One year ago today, I was coming to terms with Mum not being with us any more. After a few short weeks of preparation and a few short days in the wonderful, calming and caring Springhill Hospice, Mum left us.
A woman with wisdom and tolerance, driven by an unwavering moral compass, Mum taught me many things. She gave me just enough rope to get myself into trouble, but never quite enough to hang myself. Her ready smile hid a steely determination, making her a fearsome adversary but a powerful ally.
She looked after cats. She liked a bacardi or two (ahem). She loved her grandchildren. These things are all true.

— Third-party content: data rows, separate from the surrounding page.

(* ===== verification/Logging.v ===== *)
(** * The logger of the process

    [src/core/logging]: [LoggerFactory::createDefault], over the registry of
    spdlog, which keeps one logger per name for the whole process. *)
From S2P Require Import Prelude.

(** What the code uses of spdlog. A logger is a handle shared by everyone who
    asks for its name; its level and its pattern are state of the process. *)
Class SpdlogLib : Type := {
  spd_state : Type;
  logger : Type;
  log_level : Type;
  (** [spdlog::level::from_str] *)
  level_from_str : string -> log_level;
  spdlog_get : string -> spd_state -> option logger;
  stdout_color_mt : string -> M spd_state logger;
  set_level : logger -> log_level -> spd_state -> spd_state;
  set_pattern : logger -> string -> spd_state -> spd_state;
  level_of : logger -> spd_state -> option log_level;
  pattern_of : logger -> spd_state -> option string
}.

Class SpdlogLaws `{SpdlogLib} : Prop := {
  (** [stdout_color_mt] registers a new logger under a name that is free and
      throws on one that is taken. *)
  stdout_color_mt_new name s :
    spdlog_get name s = None ->
    exists l s', stdout_color_mt name s = (Ok l, s') /\ spdlog_get name s' = Some l /\
      (forall other, other <> name -> spdlog_get other s' = spdlog_get other s);
  stdout_color_mt_taken name s l :
    spdlog_get name s = Some l ->
    exists e, stdout_color_mt name s = (Throw e, s);
  (** The setters change one attribute of a registered logger. *)
  get_set_level name l v s : spdlog_get name (set_level l v s) = spdlog_get name s;
  get_set_pattern name l p s : spdlog_get name (set_pattern l p s) = spdlog_get name s;
  level_set_level name l v s :
    spdlog_get name s = Some l -> level_of l (set_level l v s) = Some v;
  pattern_set_pattern name l p s :
    spdlog_get name s = Some l -> pattern_of l (set_pattern l p s) = Some p;
  pattern_set_level l l' v s : pattern_of l (set_level l' v s) = pattern_of l s
}.

(** ** logger.cpp *)

Section factory.
Context `{SpdlogLib}.

Definition loggerName : string := "svitock".
Definition default_pattern : string := "[%Y-%m-%d %H:%M:%S.%e] [%^%l%$] [thread %t] %v".

Definition createDefault (level : string) : M spd_state logger := fun s =>
  match spdlog_get loggerName s with
  | Some existing => (Ok existing, set_level existing (level_from_str level) s)
  | None =>
      match stdout_color_mt loggerName s with
      | (Ok created, s1) =>
          let s2 := set_pattern created default_pattern s1 in
          (Ok created, set_level created (level_from_str level) s2)
      | (Throw e, s1) => (Throw e, s1)
      end
  end.
End factory.

(** ** What the factory promises *)

Section promises.
Context `{SpdlogLaws}.

(** What a call leaves behind, on both branches. *)
Lemma createDefault_spec level s :
  exists l s', createDefault level s = (Ok l, s') /\ spdlog_get loggerName s' = Some l /\
    level_of l s' = Some (level_from_str level) /\
    pattern_of l s' = match spdlog_get loggerName s with
                      | Some old => pattern_of old s
                      | None => Some default_pattern
                      end.
Proof.
  unfold createDefault. destruct (spdlog_get loggerName s) as [old|] eqn:Hg.
  - exists old, (set_level old (level_from_str level) s). rewrite get_set_level, pattern_set_level.
    split_and!; eauto using level_set_level.
  - destruct (stdout_color_mt_new loggerName s Hg) as (l & s1 & -> & Hg1 & _).
    eexists l, _. split; [done|]. rewrite get_set_level, get_set_pattern, pattern_set_level.
    split_and!; [done| |by eapply pattern_set_pattern].
    eapply level_set_level. by rewrite get_set_pattern.
Qed.

(** The logger of the process is one. Asking for it never throws, in
    whatever state the registry is; asking again gives the same logger, now at
    the level of the second call, with the pattern the first call left. *)
Theorem logger_is_shared level level' s :
  exists l s1 s2, createDefault level s = (Ok l, s1) /\ createDefault level' s1 = (Ok l, s2) /\
    level_of l s2 = Some (level_from_str level') /\ pattern_of l s2 = pattern_of l s1.
Proof.
  destruct (createDefault_spec level s) as (l & s1 & H1 & Hg1 & _ & _).
  destruct (createDefault_spec level' s1) as (l' & s2 & H2 & Hg2 & Hl & Hp).
  rewrite Hg1 in Hp. exists l, s1, s2.
  assert (l' = l) as ->; [|done].
  unfold createDefault in H2. rewrite Hg1 in H2. by simplify_eq.
Qed.
End promises.

(** ** A concrete registry *)

Module LoggerRun.

(** Loggers are named by their names; level and pattern are texts. *)
Notation table := (gmap string (string * string)).

#[export] Instance table_spdlog : SpdlogLib := {|
  spd_state := table;
  logger := string;
  log_level := string;
  level_from_str := fun level => level;
  spdlog_get := fun name s => (fun _ => name) <$> s !! name;
  stdout_color_mt := fun name s =>
    match s !! name with
    | Some _ => (Throw (foreign "logger already exists"), s)
    | None => (Ok name, <[name := ("info", "%+")]> s)
    end;
  set_level := fun l v s => alter (fun a => (v, a.2)) l s;
  set_pattern := fun l p s => alter (fun a => (a.1, p)) l s;
  level_of := fun l s => fst <$> s !! l;
  pattern_of := fun l s => snd <$> s !! l
|}.

Lemma const_alter (f : string * string -> string * string) (name l : string) (s : table) :
  (fun _ => name) <$> alter f l s !! name = (fun _ => name) <$> s !! name.
Proof.
  destruct (decide (l = name)) as [->|Hne].
  - rewrite lookup_alter_eq. by destruct (s !! name).
  - by rewrite lookup_alter_ne.
Qed.

#[export] Instance table_spdlog_laws : SpdlogLaws.
Proof.
  split; cbn.
  - intros name s Hg. destruct (s !! name) eqn:E; [done|]. exists name, (<[name:=("info", "%+")]> s).
    split; [done|]. split; [by rewrite lookup_insert_eq|].
    intros other Hne. by rewrite lookup_insert_ne.
  - intros name s l Hg. destruct (s !! name); [by eexists|done].
  - intros. apply const_alter.
  - intros. apply const_alter.
  - intros name l v s Hg. destruct (s !! name) eqn:E; [|done]. cbn in Hg. simplify_eq.
    by rewrite lookup_alter_eq, E.
  - intros name l v s Hg. destruct (s !! name) eqn:E; [|done]. cbn in Hg. simplify_eq.
    by rewrite lookup_alter_eq, E.
  - intros l l' v s. destruct (decide (l' = l)) as [->|Hne].
    + rewrite lookup_alter_eq. by destruct (s !! l).
    + by rewrite lookup_alter_ne.
Qed.

Example second_level_wins :
  (createDefault "warn" (createDefault "debug" ∅).2).2 !! loggerName =
    Some ("warn", default_pattern).
Proof. reflexivity. Qed.

Lemma logger_is_shared_witness :
  exists l s1 s2, createDefault "debug" ∅ = (Ok l, s1) /\ createDefault "warn" s1 = (Ok l, s2) /\
    level_of l s2 = Some "warn".
Proof.
  destruct (logger_is_shared "debug" "warn" ∅) as (l & s1 & s2 & H1 & H2 & Hl & _).
  by exists l, s1, s2.
Defined.
End LoggerRun.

My most enduring memory is of her pulling her face at a mug of tea in the hospice. “Oh, she’s not thirsty”, everyone understandably thought. She was just bored of tea. I made her a quick coffee which she drank, then that night I took her some cheapo milk-shake mix which she sipped quietly through a straw, smiling.

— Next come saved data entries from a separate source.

Lemma tables_ok_typed T : tables_ok T = true -> well_typed (fun t => default [] (T !! t)).
Proof.
  intros HT table r column k Hr Hc.
  destruct (T !! table) as [l|] eqn:Hl; [|by apply elem_of_nil in Hr].
  unfold tables_ok in HT. rewrite forallb_forall in HT.
  specialize (HT (table, l)). cbn in HT. rewrite forallb_forall in HT.
  assert (row_ok (columns_of table) r = true) as Hok.
  { apply HT; apply list_elem_of_In; [by apply elem_of_map_to_list|exact Hr]. }
  unfold row_ok in Hok. rewrite forallb_forall in Hok.
  specialize (Hok (column, k)). cbn in Hok.
  destruct (r !! column) as [c|].
  - exists c. split; [done|]. apply kind_ok_of_kind, Hok, list_elem_of_In.
    by apply elem_of_map_to_list.
  - discriminate Hok. apply list_elem_of_In. by apply elem_of_map_to_list.
Qed.

(** Well-typed tables. *)
Record tables : Type := mkTables { t_rows : gmap string (list row); t_ok : tables_ok t_rows = true }.

Definition no_rows : tables := mkTables ∅ eq_refl.

(** The clock of the database: how many rows there are. *)
Definition rows_count (T : gmap string (list row)) : Z :=
  Z.of_nat (sum_list (length <$> (map_to_list T).*2)).

(** A statement that cannot be read, or would break the types, fails. *)
Definition run (sql : string) (params : list string) (d : tables) : result (list pq_row) * tables :=
  match st ← sql_parse sql; sql_eval st params (rows_count (t_rows d)) (t_rows d) with
  | None => (Throw (foreign "statement"), d)
  | Some (out, T') =>
      match Bool.bool_dec (tables_ok T') true with
      | left Hok => (Ok out, mkTables T' Hok)
      | right _ => (Throw (foreign "types"), d)
      end
  end.

Definition int_of_text (text : string) : result Z :=
  match Z_of_text text with
  | Some v => if (-2147483648 <=? v)%Z && (v <=? 2147483647)%Z then Ok v
              else Throw (foreign "pqxx conversion")
  | None => Throw (foreign "pqxx conversion")
  end.

#[local] Instance table_db : PqxxLib := {|
  db := tables;
  pq_connect := fun _ _ => Ok true;
  pq_begin := fun _ _ => Ok tt;
  exec_params := run;
  pq_commit := fun v _ => (Ok tt, v);
  int32_of_text := int_of_text
|}.
(* ===== verification/Runtime.v ===== *)
(** * The running actor system

    The actor system of [src/core/actor/actor_system.cpp] with its worker
    threads, the actors of [src/infrastructure/actors] behind their mailboxes
    and the network threads that call [MessageDispatcher::dispatch], as one
    state and one step function. A step is one effect of one thread, or one
    turn of a worker loop, or one call from outside (start, stop, a transport
    bound, unbound or destroyed); a run is a list of labels, so every
    interleaving of the threads is a run. *)
From S2P Require Import Prelude CppString Json Domain Mailbox Actor Handlers.

(** The order in which a range-for visits [std::unordered_map]: some order of
    the keys, the same as long as the keys are the same. *)
Class ActorOrder : Type := { iteration : gset ActorType -> list ActorType }.
Class ActorOrderLaws `{ActorOrder} : Prop := {
  iteration_perm D : iteration D ≡ₚ elements D
}.

Section runtime.
Context `{JsonLib, UuidLib, LockfreeQueue, ActorOrder} {R : Type} `{!MessageRepository R}.

(** ** State *)

(** What the threads share. [live] holds the transports whose session object
    exists; [outbox] is the text posted to transports, oldest first. The
    last two fields are history variables: the envelopes whose [send] was
    answered false and the messages the repository answered false for (the
    code drops the answers). *)
Record shared : Type := mkShared {
  actors_ : gmap ActorType Actor;
  transports_ : gmap string transport;
  live : gset transport;
  outbox : list (transport * string);
  repository : R;
  logged : list (level * string * list string);
  refused : list ActorEnvelope;
  unstored : list Message
}.

(** Where a worker thread is in [workerLoop]: at the loop condition, in the
    range-for with the keys left to visit, in a handler, in [sleep_for], or
    out of the loop. *)
Inductive worker : Type :=
| WTop
| WScan (rest : list ActorType) (processed : bool)
| WRun (cls : ActorClass) (p : prog unit) (rest : list ActorType)
| WSleep
| WStopped.

(** [net] are the calls of [dispatch] in progress on network threads.
    [accepted] is a history variable: the events handed to the message
    actor, in the order of the [send] calls. [terminated] is the exception
    that left a thread function, after which the process is gone. *)
Record world : Type := mkWorld {
  sh : shared;
  running_ : bool;
  workers_ : list worker;
  net : list (prog unit);
  accepted : list SendMessageEvent;
  terminated : option exn
}.

Definition set_actors (s : shared) acts : shared :=
  mkShared acts (transports_ s) (live s) (outbox s) (repository s) (logged s)
    (refused s) (unstored s).
Definition set_transports (s : shared) tr : shared :=
  mkShared (actors_ s) tr (live s) (outbox s) (repository s) (logged s)
    (refused s) (unstored s).
Definition set_live (s : shared) lv : shared :=
  mkShared (actors_ s) (transports_ s) lv (outbox s) (repository s) (logged s)
    (refused s) (unstored s).
Definition set_repository (s : shared) r : shared :=
  mkShared (actors_ s) (transports_ s) (live s) (outbox s) r (logged s)
    (refused s) (unstored s).
Definition post_text (s : shared) t text : shared :=
  mkShared (actors_ s) (transports_ s) (live s) (outbox s ++ [(t, text)]) (repository s)
    (logged s) (refused s) (unstored s).
Definition log_entry (s : shared) l fmt args : shared :=
  mkShared (actors_ s) (transports_ s) (live s) (outbox s) (repository s)
    (logged s ++ [(l, fmt, args)]) (refused s) (unstored s).
Definition note_refused (s : shared) env : shared :=
  mkShared (actors_ s) (transports_ s) (live s) (outbox s) (repository s) (logged s)
    (refused s ++ [env]) (unstored s).
Definition note_unstored (s : shared) m : shared :=
  mkShared (actors_ s) (transports_ s) (live s) (outbox s) (repository s) (logged s)
    (refused s) (unstored s ++ [m]).

Definition set_shared (w : world) s : world :=
  mkWorld s (running_ w) (workers_ w) (net w) (accepted w) (terminated w).
Definition set_worker (w : world) i wk : world :=
  mkWorld (sh w) (running_ w) (<[i := wk]> (workers_ w)) (net w) (accepted w) (terminated w).
Definition set_net (w : world) i p : world :=
  mkWorld (sh w) (running_ w) (workers_ w) (<[i := p]> (net w)) (accepted w) (terminated w).
Definition terminate (w : world) e : world :=
  mkWorld (sh w) (running_ w) (workers_ w) (net w) (accepted w) (Some e).

(** ** Effects *)

(** What the random generator and the clock answer in a step. *)
Record choice : Type := mkChoice { ch_uuid : uuid; ch_time : time_point }.

(** [ActorSystem::send] on the shared state. *)
Definition shared_send (env : ActorEnvelope) (s : shared) : bool * shared :=
  let '(ok, acts) := ActorSystem_send env (actors_ s) in
  (ok, if ok : bool then set_actors s acts else note_refused (set_actors s acts) env).

(** [MessageRepository::create] on the shared state. *)
Definition shared_create (m : Message) (s : shared) : result bool * shared :=
  let '(o, r) := message_create m (repository s) in
  (o, match o with
      | Ok false => note_unstored (set_repository s r) m
      | _ => set_repository s r
      end).

(** One effect of a program; none when it has returned or thrown. *)
Definition prog_step (c : choice) (s : shared) (p : prog unit) : option (shared * prog unit) :=
  match p with
  | Ret _ | Raise _ => None
  | Send env k => let '(ok, s') := shared_send env s in Some (s', k ok)
  | FindTransport sid k => Some (s, k (transports_ s !! sid))
  | LockTransport t k => Some (s, k (bool_decide (t ∈ live s)))
  | TransportSend t text k => Some (post_text s t text, k)
  | RepoCreate m k =>
      match shared_create m s with
      | (Ok b, s') => Some (s', k b)
      | (Throw e, s') => Some (s', Raise e)
      end
  | RandomUuid k => Some (s, k (ch_uuid c))
  | SystemNow k => Some (s, k (ch_time c))
  | Log l fmt args k => Some (log_entry s l fmt args, k)
  end.

(** The events a program is about to hand to the message actor. *)
Definition head_event (p : prog unit) : list SendMessageEvent :=
  match p with
  | Send env _ =>
      match destination env, payload env with
      | ActorType.message, SendMessage e => [e]
      | _, _ => []
      end
  | _ => []
  end.

(** ** Threads *)

(** [Query] and [Crash] are what the HTTP handlers do to the system: they read
    a history from the repository, and let an exception out of their thread. *)
Inductive label : Type :=
| Dispatch (sessionId rawMessage : string)
| NetStep (i : nat) (c : choice)
| WorkerStep (i : nat) (c : choice)
| Bind (sessionId : string) (t : transport)
| Unbind (sessionId : string)
| Expire (t : transport)
| Start (workerThreads : nat)
| StopRequest
| StopJoin
| Query (chat : uuid) (limit : Z)
| Crash (e : exn).

(** One step of [ActorSystem::workerLoop] by worker [i]. *)
Definition worker_step (i : nat) (c : choice) (w : world) : option world :=
  wk ← workers_ w !! i;
  match wk with
  | WStopped => None
  | WTop =>
      if running_ w then Some (set_worker w i (WScan (iteration (dom (actors_ (sh w)))) false))
      else Some (set_worker (set_shared w (log_entry (sh w) info "actor worker stopped" []))
                   i WStopped)
  | WScan [] processed => Some (set_worker w i (if processed : bool then WTop else WSleep))
  | WScan (key :: rest) processed =>
      '(o, cls, acts) ← actors_pop key (actors_ (sh w));
      let w' := set_shared w (set_actors (sh w) acts) in
      match o with
      | None => Some (set_worker w' i (WScan rest processed))
      | Some env => Some (set_worker w' i (WRun cls (Actor_handle cls env) rest))
      end
  | WRun cls (Ret _) rest => Some (set_worker w i (WScan rest true))
  | WRun cls (Raise e) rest => Some (terminate w e)
  | WRun cls p rest =>
      '(s, p') ← prog_step c (sh w) p;
      Some (set_worker (set_shared w s) i (WRun cls p' rest))
  | WSleep => Some (set_worker w i WTop)
  end.

(** One effect of the [i]-th dispatch in progress; an exception leaves the
    handler, [io_context::run] and the thread. *)
Definition net_step (i : nat) (c : choice) (w : world) : option world :=
  p ← net w !! i;
  match p with
  | Ret _ => None
  | Raise e => Some (terminate w e)
  | _ =>
      '(s, p') ← prog_step c (sh w) p;
      let w' := set_net (set_shared w s) i p' in
      Some (mkWorld (sh w') (running_ w') (workers_ w') (net w')
              (accepted w' ++ head_event p) (terminated w'))
  end.

Definition is_stopped (wk : worker) : bool :=
  match wk with WStopped => true | _ => false end.

(** [ActorSystem::start] and the two halves of [stop]: the exchange of the
    flag, and the join of all workers followed by [workers_.clear()]. *)
Definition start_step (workerThreads : nat) (w : world) : world :=
  if running_ w then w
  else mkWorld (sh w) true (workers_ w ++ replicate workerThreads WTop) (net w)
         (accepted w) (terminated w).
Definition stop_request (w : world) : world :=
  mkWorld (sh w) false (workers_ w) (net w) (accepted w) (terminated w).
Definition stop_join (w : world) : option world :=
  if negb (running_ w) && forallb is_stopped (workers_ w)
  then Some (mkWorld (sh w) (running_ w) [] (net w) (accepted w) (terminated w))
  else None.

Definition step (l : label) (w : world) : option world :=
  match terminated w with
  | Some _ => None
  | None =>
      match l with
      | Dispatch sid raw =>
          Some (mkWorld (sh w) (running_ w) (workers_ w)
                  (net w ++ [MessageDispatcher_dispatch sid raw]) (accepted w) None)
      | NetStep i c => net_step i c w
      | WorkerStep i c => worker_step i c w
      | Bind sid t =>
          Some (set_shared w (set_transports (set_live (sh w) ({[t]} ∪ live (sh w)))
                                (bindTransport sid t (transports_ (sh w)))))
      | Unbind sid =>
          Some (set_shared w (set_transports (sh w) (unbindTransport sid (transports_ (sh w)))))
      | Expire t => Some (set_shared w (set_live (sh w) (live (sh w) ∖ {[t]})))
      | Start n => Some (start_step n w)
      | StopRequest => Some (stop_request w)
      | StopJoin => stop_join w
      | Query chat limit =>
          Some (set_shared w (set_repository (sh w) (getByChat chat limit (repository (sh w))).2))
      | Crash e => Some (terminate w e)
      end
  end.

Fixpoint run (ls : list label) (w : world) : option world :=
  match ls with
  | [] => Some w
  | l :: ls' => w' ← step l w; run ls' w'
  end.

(** The system as [Server] builds it: four actors, each with its own mailbox. *)
Definition server_actors (capacity : Z) : gmap ActorType Actor :=
  registerActor ActorType.storage (mkActor StorageActor (Mailbox_new capacity))
    (registerActor ActorType.message (mkActor MessageActor (Mailbox_new capacity))
      (registerActor ActorType.chat (mkActor ChatActor (Mailbox_new capacity))
        (registerActor ActorType.session (mkActor SessionActor (Mailbox_new capacity)) ∅))).

Definition initial (capacity : Z) (r : R) : world :=
  mkWorld (mkShared (server_actors capacity) ∅ ∅ [] r [] [] []) false [] [] [] None.
End runtime.
Arguments shared {_ _ _} R.
Arguments world {_ _ _} R.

Last night, the kids and I went to see Mum’s Lights Of Love card, hung on one of the Christmas trees outside the Hospice. We shared a moment of respect, then each of them dropped a pound into the collection box on reception before we went home and they carried on playing.
These kids are the next part of life’s great adventure, growing into the spaces left by our lost loved ones. We shouldn’t dwell on the loss, but simply remember the people we’ve loved with the fondness they’d hope for.
So now, we’ll build the best life we can for the people who are with us. It’s the right thing to do.